→ Data under study:
Lemma httpACL_total : total mergeHttpACL.
Proof.
  intros p1 p2 ref o2 opts o1 tp H1 H2. unfold mergeHttpACL.
  destruct (negb _) eqn:Em; [by eexists|]. apply mergeable_some in Em as [a2 Ha2]. rewrite Ha2.
  assert (∀ a, acl_good a → well_formed (set_httpACL (Some a) p1)) as Hset.
  { intros a Ha. split; simpl; [apply H1|by intros ? [= <-]]. }
  assert (∀ q opts, sp_rustformation q = sp_rustformation p1 → well_formed q →
    well_formed (defaultMerge acc_httpACL "httpACL" q p2 ref o2 opts o1).1) as Hdef.
  { intros q opts' Hq Hwq. rewrite defaultMerge_cases. destruct (picks _ _ _); [|done]. simpl.
    split; simpl; [apply Hwq|apply H2]. }
  assert (acl_good (default (emptyConfig "rust_module" "http-acl") (sp_httpACL p1))) as Hd.
  { destruct (sp_httpACL p1) as [a1|] eqn:E1; simpl; [by apply H1|apply emptyConfig_good]. }
  destruct (proj2 H2 a2 Ha2) as (c2 & Hc2 & Hok2). destruct Hd as (c1 & Hc1 & Hok1).
  assert (∀ j fc, JsonToAny j = inr fc → acl_ok j = true →
    acl_good (mkDMIR (Some (copyWithFilterConfig (Some c1) fc)))) as Hnew.
  { intros j fc Hj Hok. eexists. split; [done|]. cbn [dm_filter_config copyWithFilterConfig].
    intros j'. rewrite (any_roundtrip j fc Hj). by intros [= <-]. }
  assert (acl_good (default (emptyConfig "rust_module" "http-acl") (sp_httpACL p1))) as Hd by (by exists c1).
  destruct (mo_strategy _); try (eexists; split; [done|by apply Hdef]); try by eexists.
  all: rewrite Hc1; simpl; destruct (AnyToJson (dm_filter_config c1)) as [|j1]; [by eexists; split; [reflexivity|apply Hset]|].
  all: rewrite ?Hc2; simpl; destruct (AnyToJson (dm_filter_config c2)) as [|j2]; [by eexists; split; [reflexivity|apply Hset]|].
  all: specialize (Hok1 j1 eq_refl); specialize (Hok2 j2 eq_refl).
  all: repeat match goal with
       | |- ∃ r, (if ?x then _ else _) = _ ∧ _ => destruct x
       | |- ∃ r, match JsonToAny ?x with _ => _ end = _ ∧ _ => destruct (JsonToAny x) eqn:?
       | |- ∃ r, match ?x with JNull => _ | _ => _ end = _ ∧ _ => destruct x
       | |- ∃ r, (detectHttpACLMergeConflict ?x ?y ≫= _) = _ ∧ _ =>
           let E := fresh in destruct (detect_total x y) as [? E]; [assumption|]; rewrite E; simpl
       | |- ∃ r, match ?x with [] => _ | _ :: _ => _ end = _ ∧ _ => destruct x
       end.
  all: eexists; (split; [done|]); simpl.
  all: first [ by apply Hset
             | apply Hset; eapply Hnew; [done|first [done|by apply merge_acl_ok]]
             | apply Hdef; (destruct (negb _); [split; [apply H1|done]|by apply Hset]) || (by destruct (negb _)) ].
Qed.

Ltac func_total :=
  first [apply plain_total | apply buffer_total | apply compression_total | apply rustformation_total
        | apply httpACL_total | apply providers_total; apply _].

Lemma mergeFuncs_total : Forall total mergeFuncs.
Proof. unfold mergeFuncs. repeat (apply Forall_cons; split; [func_total|]). by apply Forall_nil. Qed.

Lemma run_total fs p1 p2 ref o2 opts o1 tp :
  Forall total fs → well_formed p1 → well_formed p2 →
  ∃ r, run_merges fs p2 ref o2 opts tp p1 o1 = Some r ∧ well_formed r.1.
Proof.
  intros Hf. revert p1 o1. induction Hf as [|m fs Hm Hf IH]; intros p1 o1 H1 H2; simpl; [by eexists|].
  destruct (Hm p1 p2 ref o2 opts o1 tp H1 H2) as ([q o] & -> & Hq). simpl. by apply IH.
Qed.

Lemma resolve_wf (p1 p2 : Spec) opts o1 b u :
  well_formed p1 → well_formed (resolveBufferHTTPUpgradeConflict p1 p2 opts o1 b u).1.
Proof. intros Hw. unfold resolveBufferHTTPUpgradeConflict. repeat case_match; done. Qed.

Lemma MergeTrafficPolicies_total : total MergeTrafficPolicies.
Proof.
  intros p1 p2 ref o2 opts o1 tp H1 H2. unfold MergeTrafficPolicies.
  destruct (run_total mergeFuncs p1 p2 ref o2 opts o1 tp mergeFuncs_total H1 H2) as ([q o] & -> & Hq).
  eexists. split; [done|]. by apply resolve_wf.
Qed.

(** The policy kind of the plugin: its IRs are the specs themselves. *)
#[global] Program Instance traffic_policy_kind : PolicyKind Spec Spec :=
  {| pk_as := Some; pk_of := id; pk_zero := zeroTP |}.
Next Obligation. done. Qed.

#[global] Instance traffic_policy_laws parse :
  MergeFnLaws (P := Spec) (mergeTrafficPolicies parse) well_formed.
Proof.
  split; [done|]. intros p1 p2 ref o opts origins settings H1 H2. unfold mergeTrafficPolicies.
  case_match; [|case_match; [by eexists _, _|]].
  all: edestruct (MergeTrafficPolicies_total p1 p2) as ([u o'] & -> & Hu); [done..|]; by eexists _, _.
Qed.

(** Merging TrafficPolicies never panics: on policies whose dynamic-module
    configurations are set and whose access lists carry scalar deny-response
    fields, [MergePolicies] with the plugin's merge function returns a merged
    policy, whatever the settings, strategies and hierarchy levels. *)
Theorem merge_traffic_policies_total parse (policies : list (PolicyAtt Spec)) settings :
  policies ≠ [] → Forall (λ p, well_formed (pa_ir p)) policies →
  ∃ out, MergePolicies (mergeTrafficPolicies parse) policies settings = Some (Some out).
Proof.
  intros Hne Hw. edestruct (MergePolicies_total (mergeTrafficPolicies parse) well_formed policies settings)
    as (out & Ho & _); [done| |by exists out].
  eapply Forall_impl; [done|]. intros p Hp. by eexists.
Qed.

(** ** Fields moved as a whole *)

Lemma resolve_plain (p1 p2 : Spec) opts o1 b u f :
  f ≠ httpUpgrade →
  let r := resolveBufferHTTPUpgradeConflict p1 p2 opts o1 b u in
  sp_plain r.1 !! f = sp_plain p1 !! f ∧ r.2 !! field_name f = o1 !! field_name f.
Proof.
  intros Hf. pose proof (field_name_special f "buffer" ltac:(by left)) as Hb.
  assert (field_name f ≠ "httpUpgrade") as Hu by (by intros ?%(inj field_name f httpUpgrade)).
  unfold resolveBufferHTTPUpgradeConflict.
  repeat case_match; simpl; rewrite ?lookup_partial_alter_ne, ?lookup_delete_ne by done; done.
Qed.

→ Directions: Wherever the word "mergeFuncs" shows up in the material, copy the line it is on.

→ Answer to this exercise:
Lemma mergeFuncs_total : Forall total mergeFuncs.
Proof. unfold mergeFuncs. repeat (apply Forall_cons; split; [func_total|]). by apply Forall_nil. Qed.
  destruct (run_total mergeFuncs p1 p2 ref o2 opts o1 tp mergeFuncs_total H1 H2) as ([q o] & -> & Hq).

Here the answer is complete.